Laporan ini muncul setelah Komisi Lingkungan Federal Kanada merilis audit pada Selasa (7/11). Audit tersebut menemukan bahwa Kanada masih jauh dari target emisinya untuk 2030 dan kurang dari separuh kebijakan yang diuraikan dalam Rencana Pengurangan Emisi memiliki jadwal pelaksanaan.
Mengakhiri Pembiayaan Publik untuk Proyek Bahan Bakar Fosil
Namun demikian, laporan internasional ini juga menyoroti beberapa tanda yang menggembirakan. Laporan tersebut mencatat bahwa Kanada adalah salah satu negara yang telah mengambil langkah-langkah untuk mengakhiri pembiayaan publik internasional untuk proyek-proyek bahan bakar fosil.
The 2023 Gap Production juga mengatakan bahwa Kanada telah bergabung dengan tiga negara lainnya, yakni Cina, Jerman, dan Indonesia dalam memulai pengembangan skenario untuk produksi bahan bakar fosil domestik yang konsisten dengan target net zero emission (NZE) nasional atau global.
Laporan ini memandang negatif teknologi penangkapan dan penyimpanan karbon. Teknologi-teknologi tersebut dapat berperan dalam membantu mengurangi jejak emisi dari sektor-sektor yang sulit bertransisi. Namun, teknologi-teknologi tersebut bukan merupakan izin gratis untuk melanjutkan bisnis seperti biasa. Sekitar 80 persen proyek percontohan penangkapan karbon selama 30 tahun terakhir telah gagal, kata laporan tersebut.
"Mengandalkan teknologi yang sebagian besar belum terbukti dan relatif mahal ini untuk diterapkan dalam skala besar merupakan strategi yang berpotensi berisiko dan berbahaya," demikian tertulis dalam laporan tersebut.

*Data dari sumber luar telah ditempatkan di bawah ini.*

Lemma truthy_prepared (v : JS.value) :
  JS.truthy v = true → ∃ s, PG.prepareValue v = Some s ∧ s ≠ "".
Proof.
  destruct v as [| | [|] | n | s]; simpl; try discriminate; intros H.
  - by exists "true".
  - exists (JS.num_to_string n). split; [done | apply num_to_string_nonempty].
  - exists s. split; [done |]. intros ->. discriminate.
Qed.


(** ** INSERT *)

Lemma textin_inv (p q : option string) : PG.textin p = Some q → q = p.
Proof.
  unfold PG.textin. destruct p as [s |]; [| congruence].
  destruct (PG.has_nul s); [discriminate | congruence].
Qed.

Lemma insert_task_result (v1 v2 v3 : JS.value) (db : PG.Db) (rows : list Task.row) (db' : PG.Db) :
  PG.insert_task v1 v2 v3 db = (PG.Result rows, db') →
  ∃ t uid,
    PG.prepareValue v1 = Some t ∧
    PG.int4in (PG.prepareValue v3) = Some (Some uid) ∧
    uid ∈ PG.users db ∧
    rows = [Task.mk (PG.tasks_id_seq db) (Some t) (PG.prepareValue v2) (Some uid) (Some false)] ∧
    db' = PG.set_tasks (PG.tasks db ++ rows) (PG.nextval db).
Proof.
  unfold PG.insert_task.
  destruct (PG.textin (PG.prepareValue v1)) as [t |] eqn:Ht; [| discriminate].
  destruct (PG.textin (PG.prepareValue v2)) as [d |] eqn:Hd; [| discriminate].
  apply textin_inv in Ht as ->. apply textin_inv in Hd as ->.
  destruct (PG.int4in (PG.prepareValue v3)) as [[uid |] |]; try discriminate.
  - destruct (PG.prepareValue v1) as [t |]; try discriminate.
    case_bool_decide; try discriminate.
    intros [= <- <-]. by exists t, uid.
  - destruct (PG.prepareValue v1); discriminate.
Qed.

Lemma insert_task_throw (v1 v2 v3 : JS.value) (db db' : PG.Db) :
  PG.insert_task v1 v2 v3 db = (PG.Throw, db') →
  PG.tasks db' = PG.tasks db ∧ PG.tasks_id_seq db ≤ PG.tasks_id_seq db'.
Proof.
  unfold PG.insert_task.
  destruct (PG.textin (PG.prepareValue v1)) as [[t |] |];
    destruct (PG.textin (PG.prepareValue v2)) as [d |];
    destruct (PG.int4in (PG.prepareValue v3)) as [[uid |] |];
    try case_bool_decide; intros [= <-]; simpl; split; (done || lia).
Qed.

(** ** Selecting rows by identifier *)

Lemma matches_spec (id : string) (r : Task.row) :
  PG.matches id r = true ↔ PG.int4in (Some id) = Some (Some (Task.id r)).
Proof.
  unfold PG.matches, PG.id_is. simpl PG.prepareValue.
  destruct (PG.int4in (Some id)) as [i |]; [| done].
  rewrite bool_decide_eq_true. split; congruence.
Qed.

Lemma matches_id_is (id : string) (i : option Z) (r : Task.row) :
  PG.int4in (Some id) = Some i → PG.matches id r = PG.id_is i r.
Proof.
  intros Hi. unfold PG.matches. change (PG.prepareValue (JS.Str id)) with (Some id).
  by rewrite Hi.
Qed.

Lemma id_is_spec (i : option Z) (r : Task.row) :
  PG.id_is i r = true ↔ i = Some (Task.id r).
Proof. unfold PG.id_is. rewrite bool_decide_eq_true. split; congruence. Qed.

Lemma filter_miss (i : option Z) (l : list Task.row) :
  (∀ r, r ∈ l → PG.id_is i r = false) →
  filter (λ r, PG.id_is i r = true) l = [] ∧
  filter (λ r, PG.id_is i r = false) l = l.
Proof.
  induction l as [| r l IH]; intros H; [done |].
  assert (PG.id_is i r = false) as Hr by (apply H; left).
  destruct IH as [IH1 IH2]; [intros r' Hr'; apply H; by right |].
  rewrite !filter_cons, Hr, IH1, IH2.
  rewrite decide_False by done. by rewrite decide_True by done.
Qed.

Lemma filter_hit_split (l : list Task.row) (r : Task.row) :
  NoDup (Task.id <$> l) → r ∈ l →
  filter (λ r', PG.id_is (Some (Task.id r)) r' = true) l = [r] ∧
  ∃ l1 l2, l = l1 ++ r :: l2 ∧
           filter (λ r', PG.id_is (Some (Task.id r)) r' = false) l = l1 ++ l2 ∧
           (∀ r', r' ∈ l1 ++ l2 → Task.id r' ≠ Task.id r).
Proof.
  induction l as [| r0 l IH]; intros Hnd Hin; [by apply elem_of_nil in Hin |].
  rewrite fmap_cons in Hnd.
  pose proof (NoDup_cons_1_1 _ _ Hnd) as Hfresh. apply NoDup_cons_1_2 in Hnd.
  apply elem_of_cons in Hin as [<- | Hin].
  - assert (∀ r', r' ∈ l → PG.id_is (Some (Task.id r)) r' = false) as Hmiss.
    { intros r' Hr'. apply not_true_is_false. rewrite id_is_spec. intros [= Heq].
      apply Hfresh. rewrite Heq. apply list_elem_of_fmap. eauto. }
    destruct (filter_miss _ _ Hmiss) as [H1 H2].
    assert (PG.id_is (Some (Task.id r)) r = true) as Hr by by apply id_is_spec.
    rewrite !filter_cons, Hr, H1, H2.
    rewrite decide_True by done. rewrite decide_False by done.
    split; [done |]. exists [], l. split; [done |]. split; [done |].
    intros r' Hr' Heq. simpl in Hr'. specialize (Hmiss r' Hr').
    apply not_true_iff_false in Hmiss. apply Hmiss, id_is_spec. by rewrite Heq.
  - destruct (IH Hnd Hin) as (H1 & l1 & l2 & -> & H2 & H3).
    assert (Task.id r0 ≠ Task.id r) as Hne.
    { intros Heq. apply Hfresh. rewrite Heq. apply list_elem_of_fmap.
      exists r. split; [done |]. apply elem_of_app. right. left. }
    assert (PG.id_is (Some (Task.id r)) r0 = false) as Hr0.
    { apply not_true_is_false. rewrite id_is_spec. congruence. }
    rewrite !filter_cons, Hr0, H1, H2.
    rewrite decide_False by done. rewrite decide_True by done.
    split; [done |]. exists (r0 :: l1), l2. split; [done |]. split; [done |].
    intros r' Hr'. simpl in Hr'. apply elem_of_cons in Hr' as [-> | Hr']; auto.
Qed.

(** ** UPDATE and DELETE *)



Lemma set_tasks_same (db : PG.Db) : PG.set_tasks (PG.tasks db) db = db.
Proof. by destruct db. Qed.

Lemma filter_all_hit (i : option Z) (l : list Task.row) :
  (∀ r, r ∈ l → PG.id_is i r = true) →
  filter (λ r, PG.id_is i r = true) l = l ∧
  filter (λ r, PG.id_is i r = false) l = [].
Proof.
  induction l as [| r l IH]; intros H; [done |].
  assert (PG.id_is i r = true) as Hr by (apply H; left).
  destruct IH as [IH1 IH2]; [intros r' Hr'; apply H; by right |].
  rewrite !filter_cons, Hr, IH1, IH2.
  rewrite decide_True by done. by rewrite decide_False by done.
Qed.

Lemma missed_miss (i : option Z) (l : list Task.row) (r : Task.row) :
  r ∈ filter (λ r, PG.id_is i r = false) l → PG.id_is i r = false.
Proof. by intros [Hr _]%list_elem_of_filter. Qed.

Lemma updated_hit (b : option bool) (i : option Z) (l : list Task.row) (r : Task.row) :
  r ∈ Task.with_is_completed b <$> filter (λ r, PG.id_is i r = true) l →
  PG.id_is i r = true.
Proof. by intros (r0 & -> & [Hr0 _]%list_elem_of_filter)%list_elem_of_fmap. Qed.

(** An UPDATE keeps the identifiers of the table, each as often as it was
    there. *)
Lemma update_ids_perm (b : option bool) (i : option Z) (l : list Task.row) :
  Task.id <$> (filter (λ r, PG.id_is i r = false) l ++
               (Task.with_is_completed b <$> filter (λ r, PG.id_is i r = true) l))
  ≡ₚ Task.id <$> l.
Proof.
  rewrite fmap_app, <- list_fmap_compose.
  induction l as [| r l IH]; [done |].
  rewrite !filter_cons. destruct (PG.id_is i r) eqn:Hr.
  - rewrite decide_False by done. rewrite decide_True by done.
    rewrite !fmap_cons. simpl. rewrite <- Permutation_middle. by constructor.
  - rewrite decide_True by done. rewrite decide_False by done.
    rewrite !fmap_cons. simpl. by constructor.
Qed.

(** What holds of every row, and of a row whatever its is_completed,
    holds of every row after an UPDATE. *)
Lemma update_Forall (P : Task.row → Prop) (b : option bool) (i : option Z)
    (l : list Task.row) :
  (∀ r, P r → P (Task.with_is_completed b r)) →
  Forall P l →
  Forall P (filter (λ r, PG.id_is i r = false) l ++
            (Task.with_is_completed b <$> filter (λ r, PG.id_is i r = true) l)).
Proof.
  intros Hset Hl. rewrite Forall_forall in Hl. apply Forall_forall.
  intros r [[_ Hr]%list_elem_of_filter
           | (r0 & -> & [_ Hr0]%list_elem_of_filter)%list_elem_of_fmap]%elem_of_app; auto.
Qed.

(** When no row is selected, the table after an UPDATE is the table
    before. *)
Lemma update_miss (b : option bool) (i : option Z) (l : list Task.row) :
  (∀ r, r ∈ l → PG.id_is i r = false) →
  filter (λ r, PG.id_is i r = false) l ++
    (Task.with_is_completed b <$> filter (λ r, PG.id_is i r = true) l) = l.
Proof.
  intros Hmiss. destruct (filter_miss _ _ Hmiss) as [-> ->]. simpl. apply app_nil_r.
Qed.

(** ** POST /tasks *)

Lemma post_tasks_guard (body : gmap string JS.value) (db : PG.Db) :
  JS.truthy (JS.get body "title") = false ∨ JS.truthy (JS.get body "user_id") = false →
  Api.post_tasks body db =
    (Api.res_status_json 400 (Api.Error "Faltan campos obligatorios"), db).
Proof.
  intros H. unfold Api.post_tasks, JS.not.
  destruct H as [-> | ->]; simpl; [done |]. by rewrite orb_true_r.
Qed.

Lemma post_tasks_pass (body : gmap string JS.value) (db : PG.Db) :
  JS.truthy (JS.get body "title") = true →
  JS.truthy (JS.get body "user_id") = true →
  Api.post_tasks body db =
    match PG.insert_task (JS.get body "title") (JS.get body "description")
            (JS.get body "user_id") db with
    | (PG.Result rows, db') => (Api.res_status_json 201 (Api.Row (rows !! 0%nat)), db')
    | (PG.Throw, db') => (Api.res_status_json 500 (Api.Error "Error al crear la tarea"), db')
    end.
Proof. intros Ht Hu. unfold Api.post_tasks, JS.not. by rewrite Ht, Hu. Qed.

(** C1, as stated, fails: the body below contains a title and a user_id,
    the user 7 exists, and the answer is 400 with nothing inserted. *)
Lemma post_tasks_present_title_rejected :
  Sample.body_empty_title !! "title" = Some (JS.Str "") ∧
  Sample.body_empty_title !! "user_id" = Some (JS.Num 7) ∧
  Api.post_tasks Sample.body_empty_title Sample.db_empty =
    (Api.mkResponse 400 (Api.Error "Faltan campos obligatorios"), Sample.db_empty).
Proof. by vm_compute. Qed.

(** C1, amended: for every POST /tasks request whose title and user_id
    are both truthy and whose INSERT the database accepts, the handler
    appends one row to the tasks table and responds 201 with that row.  The
    row carries the identifier drawn from the generator, the title and the
    user_id of the body as the columns read them, the description of the
    body (NULL when the body has none) and is_completed false. *)
Theorem post_tasks_created (body : gmap string JS.value) (db : PG.Db) :
  JS.truthy (JS.get body "title") = true →
  JS.truthy (JS.get body "user_id") = true →
  PG.succeeds (PG.InsertTask (JS.get body "title") (JS.get body "description")
                 (JS.get body "user_id")) db = true →
  ∃ r : Task.row,
    Api.post_tasks body db =
      (Api.mkResponse 201 (Api.Row (Some r)),
       PG.mkDb (PG.tasks db ++ [r]) (PG.tasks_id_seq db + 1) (PG.users db)) ∧
    Task.id r = PG.tasks_id_seq db ∧
    Task.title r = PG.prepareValue (JS.get body "title") ∧
    Task.description r = PG.prepareValue (JS.get body "description") ∧
    PG.int4in (PG.prepareValue (JS.get body "user_id")) = Some (Task.user_id r) ∧
    Task.is_completed r = Some false ∧
    (∀ t, JS.get body "title" = JS.Str t → Task.title r = Some t) ∧
    (∀ u, JS.get body "user_id" = JS.Num u → Task.user_id r = Some u) ∧
    (∀ d, JS.get body "description" = JS.Str d → Task.description r = Some d) ∧
    (body !! "description" = None → Task.description r = None).
Proof.
  intros Ht Hu Hok. rewrite post_tasks_pass by done.
  unfold PG.succeeds in Hok. simpl in Hok.
  destruct (PG.insert_task _ _ _ db) as [[rows |] db'] eqn:Hins; [| discriminate].
  apply insert_task_result in Hins as (t & uid & Hpt & Hpu & _ & -> & ->).
  eexists. split; [reflexivity |]. simpl.
  repeat match goal with |- _ ∧ _ => split end; try done.
  - intros t' Heq. rewrite Heq in Hpt. simpl in Hpt. congruence.
  - intros u Heq. rewrite Heq in Hpu. by apply int4in_num_inv in Hpu.
  - intros d ->. done.
  - intros Hd. unfold JS.get. by rewrite Hd.
Qed.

Mengingat apa yang disebut oleh laporan tersebut sebagai "risiko dan ketidakpastian penangkapan karbon," negara-negara di dunia harus menargetkan penghentian total produksi batu bara pada 2040. Selain itu, negara-negara harus mengurangi gabungan produksi minyak dan gas hingga 75% pada 2050 dari tingkat produksi tahun 2020.
Banyak negara juga mempromosikan gas sebagai bahan bakar transisi, tanpa ada rencana yang jelas untuk beralih dari bahan bakar tersebut. "Gas dapat menghambat atau menunda transisi ke sistem energi terbarukan dengan mengunci sistem dan institusi berbasis bahan bakar fosil," kata laporan itu.